LAWRENCEVILLE -- People planning a party on Sunday still need to stock up on beer and wine, even after referenda were approved by big margins in 13 Gwinnett cities to allow Sunday package sales.
Some cities still need to vote on new ordinances to set up the new law, and in some locales, store managers have to get permits. Those in unincorporated Gwinnett have to wait until after a March election, which commissioners are expected to approve Tuesday.
While the situation varies in every local city, one thing is uniform in Gwinnett: no one can buy beer and wine in stores this Sunday.
"It doesn't say we are going to do it right now," Lilburn City Clerk Kathy Maner said of the referendum in her city that passed by a nearly 2-to-1 margin Tuesday. "There will be issues (officials) want to hammer out."
There the city's Alcohol Review Board is expected to begin work on regulations at its meeting Nov. 17, and the City Council will likely take up the matter Dec. 12, she said.
The law is likely to go into effect Jan. 1 in Lilburn, she added.
Many other cities adopted ordinances when they placed the measure on ballots. They are preparing to allow sales to begin in a week and a half.
That is the case for Grayson, Lawrenceville, Norcross, Snellville and Sugar Hill.
In Loganville, the law goes into effect 10 days after the election results are sent to the Secretary of State.

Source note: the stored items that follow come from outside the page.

(* ===== verification/_CoqProject ===== *)
-Q . S2P
Prelude.v
CString.v
Lsb.v
Links.v
ListLib.v
HashTab.v
Bitset.v
ListSet.v
Jgrp.v
JgrpTree.v
JgrpCount.v
JgrpOps.v
JgrpPath.v
JgrpSelect.v
Float32.v
FloatOrd.v
Fairshare.v
FairTree.v
FairLoad.v
FairDecay.v
FairElect.v
FairChoice.v
FairRound.v
Grp.v
GrpTheory.v
Account.v
AccountOk.v
AccountStep.v
AccountRun.v
AccountLookup.v
AccountMain.v
UserSets.v
UserSetsOk.v
UserSetsWalk.v
UserSetsMain.v
Window.v
Jidx.v
Jarray.v
Dep.v
JgrpDep.v
DepScan.v
DepFree.v
DepParse.v
Stdio.v
Words.v
Conf.v
ConfOk.v
LogBase.v
LogEvent.v
LogCtrl.v
LogJob.v
LogFile.v
LogMain.v
LogSelect.v
LogRotate.v
LogIndex.v
LogJobs.v
LogOpen.v
LogExamples.v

City Manager Bill Jones said that will likely make Nov. 27 the first Sunday where people can buy beer and wine in stores and at a restaurant.

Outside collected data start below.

(** With a buffer of at least one byte, the string [listCat] leaves in it
    (terminator included) fits.  *)
Theorem listCat_fits s list l direction bufferSize catFunc :
  dlist (cells s) list l -> NULL ∉ list :: l -> 1 <= bufferSize < 2 ^ 31 ->
  direction = LIST_TRAVERSE_FORWARD \/ direction = LIST_TRAVERSE_BACKWARD ->
  (forall e str, e ∈ l -> catFunc e = Some str -> Z.of_nat (String.length str) < 2 ^ 62) ->
  exists b, listCat s list direction bufferSize catFunc = Some b /\
    Z.of_nat (String.length b) + 1 <= bufferSize.
Proof.
  intros Hd Hn Hb Hdir Hs. unfold listCat.
  match goal with |- context [traverse s list direction ?f ?a] =>
    destruct (traverse_ring s list l f a direction Hd Hn) as [Hfw Hbw] end.
  destruct Hdir as [-> | ->].
  - rewrite Hfw by auto.
    destruct (cat_fold bufferSize catFunc l "" 0) as (b & n & -> & Hlen); auto; [cbn; lia|].
    exists b. split; [done|lia].
  - rewrite Hbw by auto.
    destruct (cat_fold bufferSize catFunc (rev l) "" 0) as (b & n & -> & Hlen); auto;
      [cbn; lia| |exists b; split; [done|lia]].
    intros e str He. apply Hs. apply list_elem_of_In, in_rev. by apply list_elem_of_In.
Qed.

Lemma listCat_fits_witness :
  exists b, listCat sample_state 10 LIST_TRAVERSE_FORWARD 4 (fun _ => Some "ab"%string) = Some b /\
    Z.of_nat (String.length b) + 1 <= 4.
Proof.
  apply (listCat_fits sample_state 10 [20; 30]);
    [eval_closed|eval_closed|lia|left; reflexivity|].
  intros e str _ [= <-]. vm_compute. reflexivity.
Defined.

Duluth's City Council will take up the matter Monday, as will Braselton's City Council.
Suwanee's City Council is expected to adjust its alcohol ordinance in a special meeting next Thursday, in time to allow sales on Sunday, Nov. 20.

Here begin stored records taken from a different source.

Lemma getAddr_exact_witness : 0 <= getAddr 101 "normal" < 101 /\ getAddr 101 "normal" = 60.
Proof.
  destruct (getAddr_exact 101 "normal") as [H1 H2].
  - apply (bool_decide_unpack _). vm_compute. exact I.
  - apply (Forall_forall (fun c => (nat_of_ascii c < 128)%nat)), (bool_decide_unpack _).
    vm_compute. exact I.
  - split; [exact H1|]. rewrite H2. vm_compute. reflexivity.
Defined.

(** [h_getEnt_] is lookup in the map the table stands for.  *)
Theorem h_getEnt_correct tab s slots key :
  table_ok tab (ents s) slots ->
  h_getEnt_ tab s key = Some (default NULL (contents (ents s) slots !! key)).
Proof.
  intros Hok. unfold h_getEnt_. case_test.
  - assert (concat slots = []) as Hnil.
    { apply nil_length_inv. pose proof (tok_num _ _ _ Hok). lia. }
    unfold contents. by rewrite Hnil.
  - rewrite (tok_slots _ _ _ Hok). cbn.
    destruct (table_find tab _ _ key Hok) as (slot & -> & Hf). cbn. by rewrite Hf.
Qed.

Auburn's City Council meeting also has a meeting Nov. 17.
"We've got to do an ordinance to codify" the decision, Auburn City Manager Ron Griffith said, adding that businesses would likely have to pay a fee. "All of this just came over in the last 24 hours," so the exact steps are unclear, he said.
At least one city, other than Lilburn, may not allow Sunday sales until early next year.
Dacula Mayor Jimmy Wilbanks said his City Council will discuss the issue at its Dec. 1 session, but he isn't sure when the regulations will be settled.
"I hope earlier than later," he said.
Many city officials said they are reaching out to grocery and convenience store managers to explain the new laws and make sure six-packs aren't sold before the law allows.
But in one town, that matter is moot.
Of all the big margins of victory allowing Sunday sales in Gwinnett cities, Berkeley Lake voters gave its referendum one of the biggest, with more than 85 percent in favor of allowing package sales on the Sabbath.
Yet, the city does not have a single business that will be impacted by the decision.
Still, leaders said, they are ready to allow package sales seven days a week as soon as a store opens in the city.